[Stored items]
== Segment start ==
Lemma frag_at_same h h' f n : frag_at h f n ->
  (forall l, l ∈ f_pbufs f -> h_pbufs h' !! l = h_pbufs h !! l /\ h_blocks h' !! l = h_blocks h !! l) ->
  frag_at h' f n.
Proof.
  intros H Hs. pose proof (fragment_head _ _ _ H) as Hin. destruct H as [Hp Ho Hr (b & Hb & Hl) H5 H6 H7].
  split; try done.
  - eapply pseg_frame_gen; [exact Hp| |].
    + intros l b' pt Hl' Hb' Hpt. rewrite (Ho l b' pt) by done. by apply Hs.
    + intros l Hl'. by apply Hs.
  - intros l b' pt Hl' Hb' Hpt. rewrite (proj1 (Hs l Hl')) in Hb'. by eapply Ho.
  - eapply refs_one_agree; [|exact Hr]. intros l Hl'. by apply Hs.
  - exists b. by rewrite (proj1 (Hs _ Hin)).
Qed.

Lemma helper_set_next_run s f n pt v : frag_at (s_heap s) f n -> at_ptr (s_heap s) f pt ->
  helper_set_next pt v s = Done (tt, with_heap (relink pt v (s_heap s)) s).
Proof.
  intros Hf Hpt. destruct (helper_at _ _ _ _ Hf Hpt) as [_ Hd].
  apply (bytes_at_split _ _ _ 4) in Hd as [Hd _]; [|lia]. by eapply put32_run.
Qed.

Lemma ptr_add_0 p : ptr_add p 0 = p.
Proof. destruct p. unfold ptr_add. cbn. by rewrite Z.add_0_r. Qed.

Lemma splice_app_l k bs d1 d2 : (k + length bs <= length d1)%nat ->
  splice k bs (d1 ++ d2) = splice k bs d1 ++ d2.
Proof.
  intros H. unfold splice. rewrite take_app_le by lia. rewrite drop_app_le by lia.
  by rewrite <- !app_assoc.
Qed.

(** New bytes in the first pbuf of a packet. *)
Lemma packet_poke h p ys d b pt k bs : packet h (Some p) ys d -> own h ys ->
  h_pbufs h !! p = Some b -> pb_payload b = Some pt -> Z.of_nat (k + length bs) <= pb_len b ->
  packet (poke (ptr_add pt (Z.of_nat k)) bs h) (Some p) ys (splice k bs d).
Proof.
  intros H Ho Hb Hpt Hl. pose proof (pseg_last_none _ _ _ _ H) as Hnd.
  destruct ys as [|y ys]; [by destruct H|].
  destruct H as ([= Ey] & b' & pt' & d1 & d2 & Hb' & Hok & Hd & -> & Ht & H). rewrite Ey in *.
  assert (b' = b) as -> by congruence. assert (pt' = pt) as -> by (destruct Hok; congruence).
  pose proof (bytes_at_length _ _ _ _ Hd) as Hlen. apply NoDup_cons in Hnd as [Hy _].
  rewrite splice_app_l by lia. rewrite length_app in Ht.
  eapply pseg_cons; [by rewrite poke_pbufs | exact Hok | | rewrite splice_length by lia; lia |].
  - apply bytes_at_poke; [done | lia].
  - eapply pseg_frame_gen; [exact H | |by intros; rewrite poke_pbufs].
    intros l b' q Hl' Hb'' Hq. unfold poke. case_match; [|done]. cbn. apply lookup_insert_ne.
    rewrite (Ho y b pt); [|by left|done..]. rewrite (Ho l b' q); [|by right|done..].
    by intros ->.
Qed.

Lemma relink_pbufs pt v h : h_pbufs (relink pt v h) = h_pbufs h.
Proof. apply poke_pbufs. Qed.

Lemma frag_at_relink h f n pt v : frag_at h f n -> at_ptr h f pt -> frag_at (relink pt v h) f v.
Proof.
  intros H (b & Hb & Hpt). destruct H as [Hp Ho Hr (b' & Hb' & Hl) H5 H6 H7]. simplify_eq.
  split; try done.
  - unfold relink. apply (packet_poke _ _ _ _ b' pt 0 (le32 (ptr_word v))) in Hp; [|done..|cbn; lia].
    by rewrite ptr_add_0 in Hp.
  - intros l b1 q. rewrite relink_pbufs. apply Ho.
  - by rewrite relink_pbufs.
  - exists b'. by rewrite relink_pbufs.
Qed.

Lemma frag_at_relink_other h g n v pt : frag_at h g n -> p_loc pt ∉ f_pbufs g ->
  frag_at (relink pt v h) g n.
Proof.
  intros H Hd. eapply frag_at_same; [exact H|]. intros l Hl.
  split; [by rewrite relink_pbufs|]. apply relink_blocks. by intros ->.
Qed.

(** A change of memory that concerns none of the fragments. *)
Lemma queue_same h h' p fs e : queue h p fs e ->
  (forall f l, f ∈ fs -> l ∈ f_pbufs f ->
     h_pbufs h' !! l = h_pbufs h !! l /\ h_blocks h' !! l = h_blocks h !! l) ->
  queue h' p fs e.
Proof.
  revert p. induction fs as [|f fs IH]; intros p H Hs; [done|].
  destruct H as (-> & n & Hn & H). split; [done|]. exists n. split.
  - eapply frag_at_same; [exact Hn|]. intros l. apply Hs. by left.
  - apply IH; [done|]. intros g l Hg. apply Hs. by right.
Qed.

Lemma queue_relink_other h pt v p fs e : queue h p fs e ->
  (forall f, f ∈ fs -> p_loc pt ∉ f_pbufs f) -> queue (relink pt v h) p fs e.
Proof.
  intros H Hd. eapply queue_same; [exact H|]. intros f l Hf Hl.
  split; [by rewrite relink_pbufs|]. apply relink_blocks. intros ->. by apply (Hd f).
Qed.
Lemma placed_later s r pre todo h1 s' :
  relinked [f_loc n] (s_heap s) h1 -> placed (with_heap h1 s) ipr r pre n todo s' ->
  placed s ipr r pre n todo s'.
Proof.
  intros Hr (h' & p' & -> & Hq & Ha & Hr'). exists h', p'. do 3 (split; [done|]).
  eapply relinked_trans; [|exact Hr']. eapply relinked_mono; [exact Hr|].
  rewrite map_app. cbn. set_solver.
Qed.

Lemma prev_cases h pre prev : prev_at h pre prev ->
  (pre = [] /\ prev = None) \/ exists pre' f ph, pre = pre' ++ [f] /\ prev = Some ph /\ at_ptr h f ph.
Proof.
  unfold prev_at. destruct pre as [|f pre _] using rev_ind; [by left|]. rewrite last_snoc.
  intros (ph & -> & H). right. by exists pre, f, ph.
Qed.
(** What the walk has seen of holes when it stops. *)
Definition seen_valid (b a : list frag) : bool :=
  match a with [] => contig (b ++ [n]) | _ => contig b end.

Definition place_result (s : stack) (r : ip_reassdata) (fs : list frag) (m : M stack (option bool)) : Prop :=
  if clash fs n
  then exists h', m s = Done (None, with_heap h' s) /\ relinked [f_loc n] (s_heap s) h'
  else exists s', m s = Done (Some (seen_valid (f_before fs n) (f_after fs n)), s')
    /\ f_before fs n ++ f_after fs n = fs /\ placed s ipr r (f_before fs n) n (f_after fs n) s'.

(** The place is before [todo]. *)
Lemma place_result_cut s r b a m : cut_at n b a -> StronglySorted frag_lt a ->
  (if negb (bool_decide (b = [])) && match a with [] => false | g :: _ => f_start g <? f_end n end
   then exists h', m s = Done (None, with_heap h' s) /\ relinked [f_loc n] (s_heap s) h'
   else exists s', m s = Done (Some (seen_valid b a), s') /\ placed s ipr r b n a s') ->
  place_result s r (b ++ a) m.
Proof.
  intros Hc Ha. unfold place_result. rewrite (clash_cut _ _ _ Hc Ha).
  destruct (cut_filters _ _ _ Hc) as [-> ->]. destruct (_ && _); [done|].
  intros (s' & E & Hp). by exists s'.
Qed.

Lemma place_end s r pre prev : walking s r pre [] -> prev_at (s_heap s) pre prev ->
  frag_at (s_heap s) n None ->
  place_result s r (pre ++ [])
    (place_frag 0 ipr (f_loc n) npt (f_start n) (f_end n) None prev (contig pre)).
Proof.
  intros H Hprev Hn. apply place_result_cut; [split; [apply H | constructor] | constructor |].
  rewrite andb_false_r. cbn [place_frag].
  apply prev_cases in Hprev as [[-> ->] | (pre' & f & ph & -> & -> & Hph)].
  - run_with (rd_get_run _ _ _ (wk_rd _ _ _ _ H)).
    pose proof (queue_head _ _ _ _ (wk_queue _ _ _ _ H)) as Hp. cbn in Hp. rewrite Hp.
    run_assert. eexists. split; [reflexivity|]. by apply accept_first.
  - pose proof (wk_queue _ _ _ _ H) as [[_ (_ & nf & Hf & _)]%queue_app _]%queue_app.
    run_with (helper_end_run _ _ _ _ Hf Hph).
    pose proof (wk_pre _ _ _ _ H) as [_ [[_ Hfe] _]%Forall_cons]%Forall_app.
    rewrite (proj2 (Z.leb_le _ _) Hfe). run_assert.
    destruct (accept_behind _ _ _ _ _ _ H Hph Hn) as (s' & E & Hs). run_with E.
    exists s'. split; [|done]. unfold seen_valid. by rewrite (contig_snoc _ n), last_snoc.
Qed.

(** The place is right before [f]. *)
Lemma place_here fuel s r pre prev f todo : walking s r pre (f :: todo) ->
  prev_at (s_heap s) pre prev -> f_start n < f_start f ->
  place_result s r (pre ++ f :: todo)
    (place_frag (S fuel) ipr (f_loc n) npt (f_start n) (f_end n) (Some (f_loc f)) prev (contig pre)).
Proof.
  intros H Hprev Hlt. pose proof (StronglySorted_app_1_r _ _ _ (wk_sorted _ _ _ _ H)) as Hs.
  apply place_result_cut; [|done|].
  { split; [apply H|]. apply StronglySorted_inv in Hs as [_ Hs]. constructor; [done|].
    rewrite Forall_forall in Hs |- *. intros x Hx%Hs. unfold frag_lt in Hx. lia. }
  pose proof (wk_queue _ _ _ _ H) as [_ (_ & nf & Hf & _)]%queue_app.
  destruct (at_ptr_ex _ _ _ Hf) as [tmp Htmp]. cbn [place_frag].
  run_with (payload_of_run _ _ _ Htmp). run_with (helper_start_run _ _ _ _ Hf Htmp).
  rewrite (proj2 (Z.ltb_lt _ _) Hlt).
  destruct (walking_link _ _ _ _ (Some (f_loc f)) H) as (E1 & H1 & Hn & Hl). run_with E1.
  set (s1 := with_heap _ s) in *.
  assert (Hrl : relinked [f_loc n] (s_heap s) (s_heap s1)).
  { rewrite <- Hl. destruct (wk_new _ _ _ _ H) as [m Hm]. eapply relink_relinked; [exact Hm | apply H]. }
  apply prev_cases in Hprev as [[-> ->] | (pre' & f' & ph & -> & -> & Hph)]; cbn [negb bool_decide andb].
  - run_with (rd_upd_run _ _ (fun r => r <| rd_p := Some (f_loc n) |>) _ (wk_rd _ _ _ _ H1)).
    eexists. split; [reflexivity|]. eapply placed_later; [exact Hrl|]. by apply accept_first.
  - rewrite bool_decide_eq_false_2 by (by destruct pre'). cbn [negb andb].
    pose proof (wk_queue _ _ _ _ H1) as [[_ (_ & nf' & Hf' & _)]%queue_app _]%queue_app.
    assert (Hph1 : at_ptr (s_heap s1) f' ph) by (by apply at_ptr_relink).
    run_with (helper_end_run _ _ _ _ Hf' Hph1).
    pose proof (wk_pre _ _ _ _ H) as [_ [[_ Hfe] _]%Forall_cons]%Forall_app.
    rewrite (proj2 (Z.ltb_ge _ _) Hfe). cbn [orb].
    destruct (f_start f <? f_end n); [by exists (s_heap s1)|].
    destruct (accept_behind _ _ _ _ _ _ H1 Hph1 Hn) as (s' & E & Hs'). run_with E.
    exists s'. split; [done|]. by eapply placed_later.
Qed.
Lemma reass_entry_run :
  reass_entry pt (clen ys) (offset_bits d) s
  = Done (Some (ipr, last xs), with_rd ipr (entry_header r d) s).
Proof.
  unfold reass_entry. rewrite (bind_run _ _ _ s s) by done.
  pose proof (map_chain_length _ _ _ _ Hls) as Hlen. rewrite length_app in Hlen. cbn in Hlen.
  rewrite (bind_run _ _ _ (Some ipr, last xs) s).
  2:{ apply (find_datagram_run _ s p ys d pt ipr zs xs []); [done..|]. unfold map_fuel. lia. }
  run_with (rd_get_run _ _ _ Hr). unfold entry_header.
  change (Z.land (ntohs (hdr16 (rd_iphdr r) 6)) IP_OFFMASK) with (offset_bits (rd_iphdr r)).
  destruct (_ && _); cbn [when].
  - destruct (arrives_bytes _ _ _ _ _ Hp) as [Hd _].
    erewrite bind_run; [reflexivity|].
    erewrite bind_run by (apply hp_run, load_run; exact Hd). by rewrite with_heap_id.
  - rewrite (bind_run _ _ _ tt s) by done. by rewrite with_rd_id.
Qed.

(** The state in which the fragment is placed. *)
Let r' := entry_of r d.
Let s2 := with_rd ipr r' (add_count (clen ys) s).

Lemma ip_reass_start : ip_reass p s
  = (done ← ip_reass_chain_frag_into_datagram_and_validate ipr p;
     if (done : bool) then q ← reass_finish ipr (last xs); mret (Some q) else mret None) s2.
Proof.
  destruct (arrives_fields _ _ _ _ _ Hp Hok) as (R1 & R2 & R3).
  assert (Hpay : payload_of p s = Done (pt, s)).
  { destruct Hp as [_ _ _ (b & Hb & Hbp & _) _]. unfold payload_of.
    erewrite bind_run by by apply pbuf_get_run. by rewrite Hbp. }
  unfold ip_reass. run_with Hpay. run_with R1.
  replace (negb (hdr_hl d * 4 =? IP_HLEN)) with false by by rewrite Hhl. cbv iota. run_with R3. run_with R2. cbv zeta.
  run_with (pbuf_clen_run _ _ _ _ (ar_packet _ _ _ _ _ Hp)).
  rewrite (bind_run _ _ _ true s).
  2:{ unfold reass_room. rewrite (bind_run _ _ _ (ip_reass_pbufcount (s_reass s)) s) by done.
      by rewrite (proj2 (Z.ltb_ge _ _) (proj2 Hroom)). }
  cbn [negb]. fold (offset_bits d). run_with reass_entry_run.
  set (s1 := with_rd ipr (entry_header r d) s).
  rewrite (bind_run _ _ _ tt (add_count (clen ys) s1)) by done.
  assert (Hr1 : s_reassdatas (add_count (clen ys) s1) !! ipr = Some (entry_header r d)) by apply lookup_insert_eq.
  erewrite bind_run; [reflexivity|]. unfold s2, r', entry_of.
  destruct (Z.land (ntohs (hdr16 d 6)) IP_MF =? 0); cbn [when]; [|done].
  erewrite bind_run by (by apply rd_upd_run).
  erewrite rd_upd_run by apply lookup_insert_eq.
  change (add_count (clen ys) s1) with (with_rd ipr (entry_header r d) (add_count (clen ys) s)).
  by rewrite !with_rd_twice.
Qed.

Context (Hq : queue (s_heap s) (rd_p r) fs None) (Hap : apart fs) (Hs : StronglySorted frag_lt fs).
Let n := new_frag p ys d.
Context (Haw : away n fs).
Let b := f_before fs n.
Let a := f_after fs n.
Let all := b ++ n :: a.
Context (Htotal : 20 + Z.of_nat (length (concat (map f_data all))) < 65536).

(** What the last fragment completes: the packet in the pbufs of all the
    fragments, with the header of the first one restored. *)
Definition completed (q : loc) (s' : stack) : Prop :=
  exists c, inet_chksum (out_header (rd_iphdr r') (u16 (rd_datagram_len r' + IP_HLEN)) 0) = Some c
    /\ delivered (add_count (clen ys) s) ipr q (concat (map f_pbufs all))
         (out_header (rd_iphdr r') (u16 (rd_datagram_len r' + IP_HLEN)) c ++ concat (map f_data all))
         (xs ++ zs) s'.

Lemma header_stays : length (rd_iphdr r') = 20%nat /\ bytes_ok (rd_iphdr r').
Proof.
  unfold r'. destruct (entry_fields r d) as (_ & _ & ->). unfold entry_header. destruct (_ && _); [|done]. cbn.
  destruct (arrives_bytes _ _ _ _ _ Hp) as [Hd Hl]. split; [rewrite length_take; lia | by eapply bytes_at_ok].
Qed.

Lemma complete_run s1 log : placed s2 ipr r' b n a s1 ->
  exists q s', reass_finish ipr (last xs) (with_log log s1) = Done (q, s')
    /\ f_head all None = Some q /\ completed q s'.
Proof.
  intros (h1 & p1 & Es1 & Hq1 & Ha1 & R1).
  assert (exists f gs, all = f :: gs) as (f & gs & E) by (unfold all; destruct b; by eexists _, _).
  set (r1 := r' <| rd_p := p1 |>). set (s3 := with_log log s1).
  destruct header_stays as [HL HO].
  assert (Hok1 : h_ok h1) by (eapply h_ok_relinked; [exact R1 | exact Hok]).
  destruct (finish_run s3 ipr xs zs r1 f gs) as (s' & c & E1 & Ec & Hdel).
  - subst s3 s1. pose proof (entry_fields r d) as (En & _ & _).
    apply (rds_with_rd (with_heap h1 s2) _ ipr r' r1); [|apply lookup_insert_eq|done].
    by apply (rds_with_rd (add_count (clen ys) s) _ ipr r r').
  - subst s3 s1. apply lookup_insert_eq.
  - rewrite <- E. subst s3 s1. eapply queue_same; [exact Hq1 | done].
  - by rewrite <- E.
  - subst s3 s1. by destruct Hok1.
  - done.
  - done.
  - by rewrite <- E.
  - exists (f_loc f), s'. split; [exact E1|]. rewrite E. split; [done|]. exists c. rewrite E.
    split; [exact Ec|]. destruct Hdel as [D1 D2 D3 D4 D5 [D6 D6'] D7 D8].
    split; [exact D1 | exact D2 | exact D3 | | exact D5 | | |].
    + intros k Hk. destruct (D4 k Hk) as [-> ->]. subst s3 s1. cbn. destruct R1 as (m & -> & Hm' & _). cbn.
      split; [done|]. apply Hm'. rewrite <- E in Hk. intros (g & <- & Hg)%list_elem_of_In%in_map_iff.
      apply list_elem_of_In in Hg. destruct (queue_in _ _ _ _ _ Hq1 Hg) as [x Hx]. apply Hk.
      apply list_elem_of_In, in_concat. exists (f_pbufs g). split; [by apply in_map, list_elem_of_In|].
      apply list_elem_of_In. by eapply fragment_head.
    + split; [done|]. intros k Hk. rewrite (D6' k Hk). subst s3 s1. cbn. by rewrite !lookup_insert_ne.
    + rewrite D7. by subst s3 s1.
    + etrans; [exact D8|]. by subst s3 s1.
Qed.

(** C22: What ip_reass does with a fragment of a datagram it has an entry for,
    when there is room for it.  A fragment that collides is freed, and but for
    the entry the state is as before.  Any other one is put at its place in the
    order of the start offsets, and nothing else in memory changes but the
    links in the headers.  When the datagram then counts as complete, its entry
    is dropped and the result is one packet: the header of the first fragment
    with the total length, no fragment bits and a fresh checksum, then the data
    of all the fragments in order. *)
Theorem ip_reass_known :
  if clash fs n then
    ip_reass p s = Done (None, with_rd ipr r' (with_heap (freed ys None (s_heap s)) s))
  else if complete r' fs n then
    exists q s', ip_reass p s = Done (Some q, s') /\ f_head all None = Some q /\ completed q s'
  else
    exists s1 log, ip_reass p s = Done (None, with_log log s1) /\ placed s2 ipr r' b n a s1
      /\ (plausible r' b n a -> log = h_asserts (s_heap s1)).
Proof.
  assert (Hr2 : s_reassdatas s2 !! ipr = Some r') by apply lookup_insert_eq.
  assert (Hq2 : queue (s_heap s2) (rd_p r') fs None)
    by (unfold r'; destruct (entry_fields r d) as (_ & -> & _); exact Hq).
  pose proof (chain_frag_run s2 ipr r' fs p ys d pt Hr2 Hq2 Hap Hs Hok Hp Haw) as H.
  rewrite ip_reass_start. fold n a b in H. destruct (clash fs n).
  - run_with H. unfold mret, M_ret. do 2 f_equal. unfold s2. 
    assert (Hc : u16 (u16 (ip_reass_pbufcount (s_reass s) + clen ys) + - clen ys)
                 = ip_reass_pbufcount (s_reass s)).
    { unfold u16. rewrite Zplus_mod_idemp_l. replace (_ + - clen ys) with (ip_reass_pbufcount (s_reass s)) by lia.
      apply Z.mod_small. pose proof (u8_range (Z.of_nat (length ys))). unfold clen, is_u8, IP_REASS_MAX_PBUFS in *. lia. }
    unfold add_count. cbn. rewrite Hc. by destruct s as [? ? ? ? ? ? ? ? ? ? ? ? ? ? ? ? ? ? []].
  - destruct H as (s1 & log & E & Hpl & Hlog). destruct (complete r' fs n).
    + run_with E. destruct (complete_run s1 log Hpl) as (q & s' & E' & Hh & Hc).
      exists q, s'. split; [by run_with E' | by split].
    + exists s1, log. split; [by run_with E | by split].
Qed.
End ip_reass.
== Segment end ==
▶ [ABOUT THIS EXERCISE]: Every line from the line containing "apply prev_cases in Hprev as [[-> ->] | (pre' & f'" through the line containing "- rewrite bool_decide_eq_false_2" in the records above must be retyped exactly. Leave out the rest.

▶ [SOLUTION]:
  apply prev_cases in Hprev as [[-> ->] | (pre' & f' & ph & -> & -> & Hph)]; cbn [negb bool_decide andb].
  - run_with (rd_upd_run _ _ (fun r => r <| rd_p := Some (f_loc n) |>) _ (wk_rd _ _ _ _ H1)).
    eexists. split; [reflexivity|]. eapply placed_later; [exact Hrl|]. by apply accept_first.
  - rewrite bool_decide_eq_false_2 by (by destruct pre'). cbn [negb andb].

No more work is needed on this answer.